Definition IsTransactionExcluded (origin_peer : CanonicalPeer)
    (transaction_id : TransactionId) (map_ : t) : res bool :=
  match map_ !! origin_peer with
  | None => Ok false
  | Some s => Contains transaction_id s
  end.

Definition CopyFrom (other map_ : t) : t := other.
Definition Swap (map_ other : t) : t * t := (other, map_).

Definition PeerExclusionMapsAreEqual (a b : t) : bool := bool_decide (a = b).

Definition wf (map_ : t) : Prop := map_Forall (fun _ s => separated s) map_.

(** The excluded transactions of a peer. *)
Definition excluded (map_ : t) (p : CanonicalPeer) (u : TransactionId) : bool :=
  covers u (default [] (map_ !! p)).

Lemma wf_default map_ p : wf map_ → separated (default [] (map_ !! p)).
Proof. intros Hm. destruct (map_ !! p) as [s|] eqn:E; [by apply (Hm p)|done]. Qed.

Lemma IsTransactionExcluded_spec map_ p u :
  wf map_ → IsTransactionExcluded p u map_ = Ok (excluded map_ p u).
Proof.
  intros Hm. unfold IsTransactionExcluded, excluded.
  destruct (map_ !! p) as [s|] eqn:E; [|done]. apply contains_covers. by apply (Hm p).
Qed.

(** [AddExcludedRange] never fails, keeps what was excluded, excludes nothing
    outside the range, and excludes the whole range unless its start continues
    an excluded interval and its end does not meet one. *)
Lemma AddExcludedRange_spec map_ p s e :
  wf map_ →
  ∃ map', AddExcludedRange p s e map_ = Ok map' ∧ wf map' ∧
    (∀ q u, q ≠ p → excluded map' q u = excluded map_ q u) ∧
    (∀ u, excluded map_ p u = true → excluded map' p u = true) ∧
    (∀ u, excluded map' p u = true → excluded map_ p u = true ∨ (s ⪯ u ∧ u ≺ e)) ∧
    (touches s (default [] (map_ !! p)) = false ∨ touches e (default [] (map_ !! p)) = true →
     ∀ u, excluded map' p u = excluded map_ p u || in_interval s e u).
Proof.
  intros Hm. unfold AddExcludedRange.
  pose proof (wf_default map_ p Hm) as Hs. set (m := default [] (map_ !! p)) in *.
  destruct (ltb s e) eqn:Hse.
  - destruct (AddInterval_covers s e m Hs Hse) as (m' & Em & Hsep & Hc).
    rewrite Em. simpl. eexists. split; [done|]. 
    assert (∀ u, excluded (<[p:=m']> map_) p u = covers u m') as Hex.
    { intros u. unfold excluded. by rewrite lookup_insert_eq. }
    assert (∀ u, excluded map_ p u = covers u m) as Hex0 by done.
    split_and!.
    + by apply map_Forall_insert_2.
    + intros q u Hq. unfold excluded. by rewrite lookup_insert_ne.
    + intros u. rewrite Hex, Hex0, Hc. by intros ->.
    + intros u. rewrite Hex, Hex0, Hc. apply add_interval_inside; done.
    + intros Hcase u. rewrite Hex, Hex0. revert u. by apply (add_interval_whole s e m m').
  - unfold AddInterval. rewrite Hse. simpl. eexists. split; [done|].
    assert (∀ q u, excluded (<[p:=m]> map_) q u = excluded map_ q u) as Hex.
    { intros q u. unfold excluded. destruct (decide (p = q)) as [<-|?].
      - by rewrite lookup_insert_eq.
      - by rewrite lookup_insert_ne. }
    split_and!; [by apply map_Forall_insert_2|by intros; apply Hex| | |].
    + intros u. by rewrite Hex.
    + intros u. rewrite Hex. by left.
    + intros _ u. rewrite Hex. replace (in_interval s e u) with false; [by rewrite orb_false_r|].
      symmetry. apply not_true_iff_false. rewrite in_interval_true. intros [??]. ord.
Qed.
End PeerExclusionMap.

(** * [SequencePointImpl] *)
Module SequencePointImpl.
Record t := {
  version_map_ : version_map;
  peer_exclusion_map_ : PeerExclusionMap.t;
  rejected_peers_ : gmap CanonicalPeer (oset TransactionId);
}.

#[export] Instance t_eq_dec : EqDecision t.
Proof. solve_decision. Defined.

Definition New : t :=
  {| version_map_ := ∅; peer_exclusion_map_ := PeerExclusionMap.New; rejected_peers_ := ∅ |}.

Definition HasPeerTransactionId (canonical_peer : CanonicalPeer)
    (transaction_id : TransactionId) (sp : t) : res bool :=
  if negb (MaxHas canonical_peer transaction_id (version_map_ sp)) then Ok false else
  ex ← PeerExclusionMap.IsTransactionExcluded canonical_peer transaction_id
         (peer_exclusion_map_ sp);
  if (ex : bool) then Ok false else
  match rejected_peers_ sp !! canonical_peer with
  | None => Ok true
  | Some transaction_ids =>
      CHECK (negb (bool_decide (transaction_ids = [])));;
      first ← deref (fst <$> transaction_ids !! 0);
      Ok (ltb transaction_id first)
  end.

───

YOUR ASSIGNMENT: Print all of the entries exactly, leaving nothing out.

COMPLETED TASK:
Definition IsTransactionExcluded (origin_peer : CanonicalPeer)
    (transaction_id : TransactionId) (map_ : t) : res bool :=
  match map_ !! origin_peer with
  | None => Ok false
  | Some s => Contains transaction_id s
  end.

Definition CopyFrom (other map_ : t) : t := other.
Definition Swap (map_ other : t) : t * t := (other, map_).

Definition PeerExclusionMapsAreEqual (a b : t) : bool := bool_decide (a = b).

Definition wf (map_ : t) : Prop := map_Forall (fun _ s => separated s) map_.

(** The excluded transactions of a peer. *)
Definition excluded (map_ : t) (p : CanonicalPeer) (u : TransactionId) : bool :=
  covers u (default [] (map_ !! p)).

Lemma wf_default map_ p : wf map_ → separated (default [] (map_ !! p)).
Proof. intros Hm. destruct (map_ !! p) as [s|] eqn:E; [by apply (Hm p)|done]. Qed.

Lemma IsTransactionExcluded_spec map_ p u :
  wf map_ → IsTransactionExcluded p u map_ = Ok (excluded map_ p u).
Proof.
  intros Hm. unfold IsTransactionExcluded, excluded.
  destruct (map_ !! p) as [s|] eqn:E; [|done]. apply contains_covers. by apply (Hm p).
Qed.

(** [AddExcludedRange] never fails, keeps what was excluded, excludes nothing
    outside the range, and excludes the whole range unless its start continues
    an excluded interval and its end does not meet one. *)
Lemma AddExcludedRange_spec map_ p s e :
  wf map_ →
  ∃ map', AddExcludedRange p s e map_ = Ok map' ∧ wf map' ∧
    (∀ q u, q ≠ p → excluded map' q u = excluded map_ q u) ∧
    (∀ u, excluded map_ p u = true → excluded map' p u = true) ∧
    (∀ u, excluded map' p u = true → excluded map_ p u = true ∨ (s ⪯ u ∧ u ≺ e)) ∧
    (touches s (default [] (map_ !! p)) = false ∨ touches e (default [] (map_ !! p)) = true →
     ∀ u, excluded map' p u = excluded map_ p u || in_interval s e u).
Proof.
  intros Hm. unfold AddExcludedRange.
  pose proof (wf_default map_ p Hm) as Hs. set (m := default [] (map_ !! p)) in *.
  destruct (ltb s e) eqn:Hse.
  - destruct (AddInterval_covers s e m Hs Hse) as (m' & Em & Hsep & Hc).
    rewrite Em. simpl. eexists. split; [done|]. 
    assert (∀ u, excluded (<[p:=m']> map_) p u = covers u m') as Hex.
    { intros u. unfold excluded. by rewrite lookup_insert_eq. }
    assert (∀ u, excluded map_ p u = covers u m) as Hex0 by done.
    split_and!.
    + by apply map_Forall_insert_2.
    + intros q u Hq. unfold excluded. by rewrite lookup_insert_ne.
    + intros u. rewrite Hex, Hex0, Hc. by intros ->.
    + intros u. rewrite Hex, Hex0, Hc. apply add_interval_inside; done.
    + intros Hcase u. rewrite Hex, Hex0. revert u. by apply (add_interval_whole s e m m').
  - unfold AddInterval. rewrite Hse. simpl. eexists. split; [done|].
    assert (∀ q u, excluded (<[p:=m]> map_) q u = excluded map_ q u) as Hex.
    { intros q u. unfold excluded. destruct (decide (p = q)) as [<-|?].
      - by rewrite lookup_insert_eq.
      - by rewrite lookup_insert_ne. }
    split_and!; [by apply map_Forall_insert_2|by intros; apply Hex| | |].
    + intros u. by rewrite Hex.
    + intros u. rewrite Hex. by left.
    + intros _ u. rewrite Hex. replace (in_interval s e u) with false; [by rewrite orb_false_r|].
      symmetry. apply not_true_iff_false. rewrite in_interval_true. intros [??]. ord.
Qed.
End PeerExclusionMap.

(** * [SequencePointImpl] *)
Module SequencePointImpl.
Record t := {
  version_map_ : version_map;
  peer_exclusion_map_ : PeerExclusionMap.t;
  rejected_peers_ : gmap CanonicalPeer (oset TransactionId);
}.

#[export] Instance t_eq_dec : EqDecision t.
Proof. solve_decision. Defined.

Definition New : t :=
  {| version_map_ := ∅; peer_exclusion_map_ := PeerExclusionMap.New; rejected_peers_ := ∅ |}.

Definition HasPeerTransactionId (canonical_peer : CanonicalPeer)
    (transaction_id : TransactionId) (sp : t) : res bool :=
  if negb (MaxHas canonical_peer transaction_id (version_map_ sp)) then Ok false else
  ex ← PeerExclusionMap.IsTransactionExcluded canonical_peer transaction_id
         (peer_exclusion_map_ sp);
  if (ex : bool) then Ok false else
  match rejected_peers_ sp !! canonical_peer with
  | None => Ok true
  | Some transaction_ids =>
      CHECK (negb (bool_decide (transaction_ids = [])));;
      first ← deref (fst <$> transaction_ids !! 0);
      Ok (ltb transaction_id first)
  end.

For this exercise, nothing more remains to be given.